Чувство усталости все нарастало. Он вдруг понял, что это от скуки. Он всячески пытался скрыть это от них и сидел неподвижно, борясь с желанием уснуть, которое постепенно перерастало в невыносимую физическую боль.
Глаза у него уже слипались, когда он почувствовал мягкие влажные пальцы, коснувшиеся его руки. Пол Ларкин придвинулся к нему для доверительного разговора.
— Мне плевать, что там об этом говорят, Хэнк, но твой сплав — стоящая вещь. Ты сделаешь на нем состояние, как и на всем, за что берешься.
— Да, — сказал Реардэн. — Я знаю.
— Я просто… просто надеюсь, что у тебя не будет неприятностей.
— Каких неприятностей?
— Ну, я не знаю… ты же знаешь, как все обстоит сейчас… есть люди, которые… не знаю… всякое может случиться.
— Что может случиться?
Ларкин сидел, сгорбившись, глядя на него нежно-молящими глазами. Его короткое пухловатое тело казалось каким-то незащищенным и незавершенным, будто ему не хватало раковины, в которой он, как улитка, мог бы спрятаться при малейшей опасности. Грустные глаза и потерянная, беспомощная, обезоруживающая улыбка заменяли ему раковину. Его улыбка была открытой, как у мальчика, окончательно сдавшегося на милость непостижимой вселенной. Ему было пятьдесят три года.

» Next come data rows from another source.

(* ===== verification/OverlayBudget.v ===== *)
(** * OverlayBudget: the memory budget of the field-index overlays

    [src/minnal_db/src/index/overlay_budget.rs].  One counter shared by every field of
    a database; the fields [charge] it as their overlays grow and shrink.  The counters
    are [u64]s that wrap on addition; a release saturates at zero. *)
From S2P Require Import Prelude.

Definition DEFAULT_INDEX_OVERLAY_SOFT_BYTES : Z := 32 * 1024 * 1024.
Definition DEFAULT_INDEX_OVERLAY_HARD_BYTES : Z := 64 * 1024 * 1024.

Record IndexOverlayBudget := mk_budget {
  used : Z;
  soft : Z;
  hard : Z;
  peak : Z;
  soft_crossings : Z;
  hard_spills : Z;
  hard_spill_nanos : Z;
}.

Definition budget_new (soft hard : Z) : IndexOverlayBudget := mk_budget 0 (Z.min soft hard) hard 0 0 0 0.
Definition budget_default : IndexOverlayBudget :=
  budget_new DEFAULT_INDEX_OVERLAY_SOFT_BYTES DEFAULT_INDEX_OVERLAY_HARD_BYTES.

Definition over_soft (b : IndexOverlayBudget) : bool := soft b <=? used b.
Definition over_hard (b : IndexOverlayBudget) : bool := hard b <? used b.

Definition charge (delta : Z) (b : IndexOverlayBudget) : IndexOverlayBudget :=
  if 0 <=? delta then
    let before := used b in
    let after := wrap 64 (before + delta) in
    mk_budget after (soft b) (hard b) (Z.max (peak b) after)
      (if (before <? soft b) && (soft b <=? after) then wrap 64 (soft_crossings b + 1) else soft_crossings b)
      (hard_spills b) (hard_spill_nanos b)
  else
    mk_budget (Z.max 0 (used b - Z.abs delta)) (soft b) (hard b) (peak b) (soft_crossings b) (hard_spills b)
      (hard_spill_nanos b).

Definition note_hard_spill (took_nanos : Z) (b : IndexOverlayBudget) : IndexOverlayBudget :=
  mk_budget (used b) (soft b) (hard b) (peak b) (soft_crossings b) (wrap 64 (hard_spills b + 1))
    (wrap 64 (hard_spill_nanos b + wrap 64 took_nanos)).

(** [stats]: the snapshot served to operators. *)
Record IndexOverlayStats := mk_stats {
  used_bytes : Z;
  peak_bytes : Z;
  soft_limit_bytes : Z;
  hard_limit_bytes : Z;
  stat_soft_crossings : Z;
  stat_hard_spills : Z;
  hard_spill_micros : Z;
}.
Definition stats (b : IndexOverlayBudget) : IndexOverlayStats :=
  mk_stats (used b) (peak b) (soft b) (hard b) (soft_crossings b) (hard_spills b) (hard_spill_nanos b / 1000).

(** ** The invariant *)

Record budget_wf (b : IndexOverlayBudget) : Prop := {
  budget_used : 0 ≤ used b ≤ peak b;
  budget_peak : peak b < 2 ^ 64;
  budget_limits : soft b ≤ hard b;
}.

Lemma budget_new_wf s h : budget_wf (budget_new s h).
Proof. split; cbn; lia. Qed.

Lemma charge_wf delta b : budget_wf b → budget_wf (charge delta b).
Proof.
  intros [Hu Hp Hl]. unfold charge. cbv zeta. destruct (Z.leb_spec 0 delta).
  - pose proof (Z.mod_pos_bound (used b + delta) (2 ^ 64)) as Hm. unfold wrap. split; cbn [used soft hard peak]; lia.
  - split; cbn [used soft hard peak]; lia.
Qed.

(** A charge that neither overflows nor releases more than is held is exact. *)
Lemma charge_exact delta b : budget_wf b → 0 ≤ used b + delta < 2 ^ 64 → used (charge delta b) = used b + delta.
Proof.
  intros Hb Hr. unfold charge. cbv zeta. destruct (Z.leb_spec 0 delta); cbn [used]; [by apply wrap_small|lia].
Qed.

Lemma charge_limits delta b : soft (charge delta b) = soft b ∧ hard (charge delta b) = hard b.
Proof. unfold charge. by destruct (0 <=? delta). Qed.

— Народ тебя не очень жалует, Хэнк. В прессе ни одного доброго слова.
— Ну и что?
— Ты непопулярен, Хэнк.
— Я не получал никаких жалоб от моих клиентов.

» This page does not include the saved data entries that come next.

Record FieldIndex (V : Type) := mk_field {
  ordering : ordmap V Z;
  bitmaps : BlobStore;
  next_slot : Z;
  corrupted : bool;
  overlay : gmap Z SlotChanges;
  emptied : ordmap V Z;
  overlay_ver : gmap Z Z;
  next_ver : Z;
  overlay_bytes : Z;
  budget : IndexOverlayBudget;
}.
Arguments mk_field {V}.
Arguments ordering {V}.
Arguments bitmaps {V}.
Arguments next_slot {V}.
Arguments corrupted {V}.
Arguments overlay {V}.
Arguments emptied {V}.
Arguments overlay_ver {V}.
Arguments next_ver {V}.
Arguments overlay_bytes {V}.
Arguments budget {V}.

Definition OVERLAY_SLOT_OVERHEAD : Z := 64.
Definition OVERLAY_CONTAINER_OVERHEAD `{HeapBytes} : Z := overlay_entry_size + 16.

(** Group row ids by container key. *)
Definition add_row (groups : ordmap Z (list Z)) (row : Z) : ordmap Z (list Z) :=
  let '(high, low) := decompose row in om_insert high (default [] (om_get high groups) ++ [low]) groups.
Definition group_rows (row_ids : list Z) : ordmap Z (list Z) := foldl add_row [] row_ids.

(** The closures [insert_many] and [remove_all_for_rows] pass to [modify_container]. *)
Definition insert_lows (lows : list Z) (c : Container) : Container * bool :=
  foldl (λ p low, let '(c, i) := container_insert low p.1 in (c, i || p.2)) (c, false) lows.
Definition remove_lows `{Cpu} (lows : list Z) (c : Container) : Container * bool :=
  foldl (λ p low, let '(c, i) := container_remove low p.1 in (c, i || p.2)) (c, false) lows.

Section updates.
Context {V : Type}.
Implicit Type f : FieldIndex V.

Definition set_ordering (o : ordmap V Z) f : FieldIndex V :=
  mk_field o (bitmaps f) (next_slot f) (corrupted f) (overlay f) (emptied f) (overlay_ver f) (next_ver f) (overlay_bytes f) (budget f).
Definition set_emptied (e : ordmap V Z) f : FieldIndex V :=
  mk_field (ordering f) (bitmaps f) (next_slot f) (corrupted f) (overlay f) e (overlay_ver f) (next_ver f) (overlay_bytes f) (budget f).
Definition set_bitmaps (b : BlobStore) f : FieldIndex V :=
  mk_field (ordering f) b (next_slot f) (corrupted f) (overlay f) (emptied f) (overlay_ver f) (next_ver f) (overlay_bytes f) (budget f).
Definition set_overlay (o : gmap Z SlotChanges) f : FieldIndex V :=
  mk_field (ordering f) (bitmaps f) (next_slot f) (corrupted f) o (emptied f) (overlay_ver f) (next_ver f) (overlay_bytes f) (budget f).
Definition set_versions (vs : gmap Z Z) (next : Z) f : FieldIndex V :=
  mk_field (ordering f) (bitmaps f) (next_slot f) (corrupted f) (overlay f) (emptied f) vs next (overlay_bytes f) (budget f).
Definition set_next_slot (n : Z) f : FieldIndex V :=
  mk_field (ordering f) (bitmaps f) n (corrupted f) (overlay f) (emptied f) (overlay_ver f) (next_ver f) (overlay_bytes f) (budget f).
(** Latch the corruption flag. *)
Definition raise (b : bool) f : FieldIndex V :=
  mk_field (ordering f) (bitmaps f) (next_slot f) (corrupted f || b) (overlay f) (emptied f) (overlay_ver f) (next_ver f) (overlay_bytes f) (budget f).
Definition charge_bytes (delta : Z) f : FieldIndex V :=
  mk_field (ordering f) (bitmaps f) (next_slot f) (corrupted f) (overlay f) (emptied f) (overlay_ver f) (next_ver f)
    (Z.max 0 (overlay_bytes f + delta)) (charge delta (budget f)).
(** Change one slot's overlay entry. *)
Definition alter_changes (slot : Z) (g : SlotChanges → SlotChanges) f : FieldIndex V :=
  set_overlay (alter g slot (overlay f)) f.
End updates.

Definition put_container (key : Z) (c : option Container) (ch : SlotChanges) : SlotChanges :=
  mk_changes (om_insert key c (sc_containers ch)) (sc_ver ch) (sc_empty ch) (sc_bytes ch).
Definition put_version (key ver : Z) (ch : SlotChanges) : SlotChanges :=
  mk_changes (sc_containers ch) (<[key := ver]> (sc_ver ch)) (sc_empty ch) (sc_bytes ch).
Definition put_empty (b : bool) (ch : SlotChanges) : SlotChanges :=
  mk_changes (sc_containers ch) (sc_ver ch) b (sc_bytes ch).
Definition add_bytes (delta : Z) (ch : SlotChanges) : SlotChanges :=
  mk_changes (sc_containers ch) (sc_ver ch) (sc_empty ch) (Z.max 0 (sc_bytes ch + delta)).

Section index.
Context {V : Type} `{Ordered V} `{Cpu} `{HeapCost} `{Crc} `{Rkyv} `{HeapBytes}.
Implicit Type f : FieldIndex V.

(** ** Construction *)

Definition from_parts (o : ordmap V Z) (b : BlobStore) (next : Z) : FieldIndex V :=
  mk_field o b next false ∅ [] ∅ 0 0 budget_default.
Definition field_new : FieldIndex V := from_parts [] (new_anon_with Directory) 0.

(** Move the held bytes to a shared budget; the old budget is the second component. *)
Definition set_overlay_budget (b : IndexOverlayBudget) f : FieldIndex V * IndexOverlayBudget :=
  (mk_field (ordering f) (bitmaps f) (next_slot f) (corrupted f) (overlay f) (emptied f) (overlay_ver f) (next_ver f)
     (overlay_bytes f) (charge (overlay_bytes f) b),
   charge (- overlay_bytes f) (budget f)).

(** ** Stored data, with the corruption flag a read raises *)

Definition stored_dir (b : BlobStore) (slot : Z) : list DirEntry * bool :=
  match get_ref b slot with
  | None => ([], false)
  | Some bytes => match decode_dir bytes with Ok es => (es, false) | Err _ => ([], true) end
  end.
Definition stored_entry (b : BlobStore) (slot key : Z) : option DirEntry * bool :=
  match get_ref b slot with
  | None => (None, false)
  | Some bytes => match lookup_dir bytes key with Ok o => (o, false) | Err _ => (None, true) end
  end.
Definition stored_count (b : BlobStore) (slot : Z) : Z :=
  match get_ref b slot with
  | None => 0
  | Some bytes => match dir_count bytes with Ok n => n | Err _ => 0 end
  end.
Definition stored_container (b : BlobStore) (e : DirEntry) : option Container * bool :=
  match value_slice b (d_offset e) (d_len e) with
  | Some bytes => match decode_container bytes with Ok c => (Some c, false) | Err _ => (None, true) end
  | None => (None, true)
  end.

(** [stored_entry] and then [stored_container]. *)
Definition load_stored (b : BlobStore) (slot key : Z) : option Container * bool :=
  let '(e, r) := stored_entry b slot key in
  match e with None => (None, r) | Some e => let '(c, r') := stored_container b e in (c, r || r') end.

(** The overlay's word on a container: [None] when it does not cover it. *)
Definition overlay_at f (slot key : Z) : option (option Container) :=
  ch ← overlay f !! slot; om_get key (sc_containers ch).

(** ** Changing one container *)

Definition charge_slot (slot delta : Z) f : FieldIndex V := charge_bytes delta (alter_changes slot (add_bytes delta) f).

Definition touch (slot : Z) f : FieldIndex V :=
  let f := match overlay f !! slot with
           | Some _ => f
           | None => charge_slot slot OVERLAY_SLOT_OVERHEAD (set_overlay (<[slot := no_changes]> (overlay f)) f)
           end in
  set_versions (<[slot := next_ver f]> (overlay_ver f)) (next_ver f + 1) f.

Definition slot_has_container f (slot key : Z) : bool * bool :=
  match overlay_at f slot key with
  | Some c => (bool_decide (is_Some c), false)
  | None => let '(e, r) := stored_entry (bitmaps f) slot key in (bool_decide (is_Some e), r)
  end.

Definition is_live (c : option Container) : bool := match c with Some _ => true | None => false end.

(** The keys of [ks] that are stored, counted, with the flags the look-ups raise. *)
Fixpoint count_stored (b : BlobStore) (slot : Z) (ks : list Z) : Z * bool :=
  match ks with
  | [] => (0, false)
  | k :: ks =>
      let '(e, r) := stored_entry b slot k in
      let '(n, r') := count_stored b slot ks in
      (match e with Some _ => n + 1 | None => n end, r || r')
  end.

Definition recompute_empty (slot : Z) f : FieldIndex V :=
  match overlay f !! slot with
  | None => f
  | Some ch =>
      if existsb is_live (sc_containers ch).*2 then alter_changes slot (put_empty false) f
      else
        let '(overridden, r) := count_stored (bitmaps f) slot (sc_containers ch).*1 in
        alter_changes slot (put_empty (overridden =? stored_count (bitmaps f) slot)) (raise r f)
  end.

Definition slot_is_empty f (slot : Z) : bool :=
  match overlay f !! slot with Some ch => sc_empty ch | None => false end.

(** Load the container into the overlay unless it is there. *)
Definition load_overlay (slot key : Z) f : FieldIndex V :=
  match overlay_at f slot key with
  | Some _ => f
  | None =>
      let '(c, r) := load_stored (bitmaps f) slot key in
      charge_slot slot (OVERLAY_CONTAINER_OVERHEAD + from_option heap_bytes 0 c)
        (alter_changes slot (put_container key c) (raise r f))
  end.

Definition modify_container (slot key : Z) (create : bool) (fn : Container → Container * bool) f : FieldIndex V * bool :=
  let '(has, r) := if create then (true, false) else slot_has_container f slot key in
  let f := raise r f in
  if negb has then (f, false)
  else
    let f := touch slot f in
    let f := alter_changes slot (put_version key (default 0 (overlay_ver f !! slot))) f in
    let f := load_overlay slot key f in
    match default None (overlay_at f slot key), create with
    | None, false => (f, false)
    | o, _ =>
        let c := default new_array o in
        let before := heap_bytes c in
        let '(c, changed) := fn c in
        let gone := container_is_empty c in
        let after := if gone then 0 else heap_bytes c in
        let f := alter_changes slot (put_container key (if gone then None else Some c)) f in
        let f := if gone then recompute_empty slot f else alter_changes slot (put_empty false) f in
        (charge_slot slot (after - before) f, changed)
    end.

(** ** Writes *)

Definition slot_for_insert (value : V) f : Z * FieldIndex V :=
  match om_get value (ordering f) with
  | Some id => (id, f)
  | None =>
      let '(id, f) := match om_get value (emptied f) with
                      | Some id => (id, set_emptied (om_remove value (emptied f)) f)
                      | None => (next_slot f, set_next_slot (next_slot f + 1) f)
                      end in
      (id, set_ordering (om_insert value id (ordering f)) f)
  end.

Definition insert_many (value : V) (row_ids : list Z) f : FieldIndex V :=
  match row_ids with
  | [] => f
  | _ =>
      let '(slot, f) := slot_for_insert value f in
      foldl (λ f g, (modify_container slot g.1 true (insert_lows g.2) f).1) f (group_rows row_ids)
  end.
Definition insert (value : V) (row_id : Z) f : FieldIndex V := insert_many value [row_id] f.

(** The value's entry leaves [ordering] when its bitmap empties. *)
Definition retire (value : V) (slot : Z) f : FieldIndex V :=
  set_emptied (om_insert value slot (emptied f)) (set_ordering (om_remove value (ordering f)) f).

— Я не о том. Тебе нужен хороший импресарио, который продавал бы публике тебя.
— Зачем мне продавать себя? Я продаю сталь.
— Тебе надо, чтобы все были настроены против тебя? Общественное мнение — это, знаешь ли, штука важная.
— Не думаю, что все настроены против меня. Во всяком случае мне на это наплевать.
— Газеты против тебя.
— Им делать нечего. В отличие от меня.
— Мне это не нравится, Хэнк. Это нехорошо.
— Что?
— То, что о тебе пишут.
— А что обо мне пишут?
— Ну, всякое. Что ты несговорчивый. Что ты беспощадный. Что ты всегда все делаешь по-своему и не считаешься ни с чьим мнением. Что твоя единственная цель — делать сталь и делать деньги.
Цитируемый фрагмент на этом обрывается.